Simulating Multi-Season Past Droughts
Abstract

 

Abstract Author: Scott Weaver

Abstract Title: Warm season variations in the low-level circulation and precipitation over the central United States in idealized SST experiments

Abstract: The central U.S. is a hydroclimatically and economically sensitive region given its agricultural prominence and significant warm season precipitation variability. The proximity of this region to the Rocky Mountains, Gulf of Mexico, and Atlantic and Pacific Oceans provide a unique combination of potential climate influences. As such, the central U.S. is prone to drought and pluvial, highlighted most recently by the flooding during the spring of 2008. An important feature governing a large portion of the warm season precipitation variations is the Great Plains low-level jet (GPLLJ). Reanalysis based studies of the GPLLJ suggest connectivity to hemispheric wide atmospheric circulation anomalies emanating over the adjoining ocean basins and a midsummer correlation of ~ 0.7 to central U.S. precipitation. Given the recent evidence for SST variability in producing precipitation anomalies over the Great Plains on seasonal to interannual timescales, it is necessary to understand the role of slowly varying SST modes in generating GPLLJ variability.
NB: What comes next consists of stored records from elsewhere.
(* ===== verification/PermissionGate.v ===== *)
(** * PermissionGate: the rendezvous between a waiting tool call and a user

    [infra/permission/in_memory.py] and [infra/permission/redis_gate.py].  A worker
    waits in [request]; the API answers with [deliver]; clients watch prompts
    through bounded queues.  The coroutines of the in-memory gate interleave at
    their awaits only, so each operation below is one step of [gstep]: a request
    is the step that registers it and a later step that finishes it, and anything
    may happen in between.  The Redis gate is a program over a pub/sub server
    whose messages reach only the connections subscribed when they are sent. *)

From S2P Require Import Prelude PyText Utf8 Domain GraphRuntime Results ShellAgent.

(** ** The in-memory gate *)

Definition DEFAULT_PROMPT_QUEUE_MAXSIZE : nat := 64.

Inductive future : Type :=
  | Pending
  | Decided (d : PermissionDecision)
  | Cancelled.

(** Futures and queues are shared objects: [g_futures] and [g_queues] are their
    store, [g_pending] and [g_channels] hold references to them, [g_inflight] the
    prompt each waiting [request] coroutine is about. *)
Record Gate : Type := mkGate {
  g_maxsize : nat;
  g_pending : gmap string nat;
  g_channels : gmap string (list nat);
  g_dropped : Z;
  g_futures : gmap nat future;
  g_queues : gmap nat (list PermissionPrompt);
  g_inflight : gmap nat string;
  g_next : nat
}.

Definition gate_init (maxsize : Z) : res Gate :=
  if maxsize <=? 0 then Err (ValueError "prompt_queue_maxsize must be > 0")
  else Ok (mkGate (Z.to_nat maxsize) ∅ ∅ 0 ∅ ∅ ∅ 0).

Definition channel_key (tenant task : string) : string := tenant +:+ "::" +:+ task.

(** One queue of the fan-out: a full queue loses its oldest prompt. *)
Definition offer (maxsize : nat) (q : list PermissionPrompt) (p : PermissionPrompt)
    : list PermissionPrompt * Z :=
  if Nat.leb maxsize (length q) then (tail q ++ [p], 1) else (q ++ [p], 0).

Definition fan_out (p : PermissionPrompt) (ids : list nat) (g : Gate) : Gate :=
  fold_left (fun g i =>
    let q := default [] (g_queues g !! i) in
    let '(q', lost) := offer (g_maxsize g) q p in
    mkGate (g_maxsize g) (g_pending g) (g_channels g) (g_dropped g + lost) (g_futures g)
      (<[i := q']> (g_queues g)) (g_inflight g) (g_next g)) ids g.

(** [request] up to its [await]: returns the future it waits on. *)
Definition request_start (p : PermissionPrompt) (timeout : Z) (g : Gate) : res (nat * Gate) :=
  if timeout <=? 0 then Err (ValueError "timeout_seconds must be > 0") else
  match g_pending g !! pp_prompt_id p with
  | Some _ => Err (ValueError ("prompt_id " +:+ py_repr_str (pp_prompt_id p) +:+
                                 " already has a pending request"))
  | None =>
      let fid := g_next g in
      let g1 := mkGate (g_maxsize g) (<[pp_prompt_id p := fid]> (g_pending g)) (g_channels g) (g_dropped g)
                  (<[fid := Pending]> (g_futures g)) (g_queues g)
                  (<[fid := pp_prompt_id p]> (g_inflight g)) (S fid) in
      Ok (fid, fan_out p (default [] (g_channels g !! channel_key (pp_tenant_id p) (pp_task_id p))) g1)
  end.

(** [request] from the end of [wait_for] on: the future's result, or a timeout,
    which cancels the future; [finally] forgets the prompt. *)
Definition request_finish (fid : nat) (timed_out : bool) (g : Gate)
    : option (res PermissionDecision * Gate) :=
  match g_inflight g !! fid, g_futures g !! fid with
  | Some pid, Some f =>
      let out := match f with
                 | Decided d => Some (Ok d)
                 | Cancelled => Some (Err CancelledError)
                 | Pending => if timed_out then Some (Err PermissionTimeoutError) else None
                 end in
      match out with
      | None => None
      | Some r =>
          Some (r, mkGate (g_maxsize g) (delete pid (g_pending g)) (g_channels g) (g_dropped g)
                     (match f with Pending => <[fid := Cancelled]> (g_futures g) | _ => g_futures g end)
                     (g_queues g) (delete fid (g_inflight g)) (g_next g))
      end
  | _, _ => None
  end.

Definition with_futures (g : Gate) (f : gmap nat future) : Gate :=
  mkGate (g_maxsize g) (g_pending g) (g_channels g) (g_dropped g) f (g_queues g) (g_inflight g) (g_next g).

Definition deliver (d : PermissionDecision) (g : Gate) : Gate :=
  match g_pending g !! pd_prompt_id d with
  | None => g
  | Some fid =>
      match g_futures g !! fid with
      | Some Pending => with_futures g (<[fid := Decided d]> (g_futures g))
      | _ => g
      end
  end.

Definition subscribe_prompts (tenant task : string) (g : Gate) : nat * Gate :=
  let key := channel_key tenant task in
  let qid := g_next g in
  (qid, mkGate (g_maxsize g) (g_pending g)
          (<[key := default [] (g_channels g !! key) ++ [qid]]> (g_channels g)) (g_dropped g)
          (g_futures g) (<[qid := []]> (g_queues g)) (g_inflight g) (S qid)).

(** [__anext__] of an open subscription, when its queue is not empty. *)
Definition next_prompt (qid : nat) (g : Gate) : option (PermissionPrompt * Gate) :=
  match g_queues g !! qid with
  | Some (p :: q) =>
      Some (p, mkGate (g_maxsize g) (g_pending g) (g_channels g) (g_dropped g) (g_futures g)
                 (<[qid := q]> (g_queues g)) (g_inflight g) (g_next g))
  | _ => None
  end.

(** [list.remove]: the first occurrence. *)
Fixpoint remove_first (x : nat) (l : list nat) : list nat :=
  match l with [] => [] | y :: l' => if Nat.eqb x y then l' else y :: remove_first x l' end.

(** [aclose] of a subscription: [_unregister_prompt_subscriber]. *)
Definition unregister (key : string) (qid : nat) (g : Gate) : Gate :=
  match g_channels g !! key with
  | None => g
  | Some ids =>
      let ids' := remove_first qid ids in
      mkGate (g_maxsize g) (g_pending g)
        (match ids' with [] => delete key (g_channels g) | _ => <[key := ids']> (g_channels g) end)
        (g_dropped g) (g_futures g) (g_queues g) (g_inflight g) (g_next g)
  end.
The recently completed U.S. CLIVAR Drought Working Group idealized SST simulations are employed to study the evolution and modulation of the low-level moisture bearing circulation over the central U.S. under various configurations of Atlantic and Pacific SST anomalies. The seasonal cycle of low-level winds and their impacts on moisture fluxes and precipitation is analyzed in the NSIPP-1 (NASA), GFS (NOAA), CAM 3.5 (NCAR), AM 2.1 (GFDL), and CCM 3 (Lamont-Columbia) idealized SST-forced AGCM integrations, and supplemented with AMIP, reanalysis, and observationally based comparisons where available. Interesting features include varying seasonal preference for SST-influenced low-level circulation, with CAM 3.5 and AM 2.1 showing weak SST linkages, while NSIPP-1 (late summer), CCM 3 (late summer), and GFS (spring) display marked sensitivity among the varying polarities of prescribed SSTs. All 5 models show reduced (enhanced) precipitation over the northern central U.S. with coincident weakening (strengthening) of the GPLLJ (save GFS) under a cold (warm) Pacific and warm (cold) Atlantic scenario. Possible mechanisms for the SST links to central U.S hydroclimate are investigated.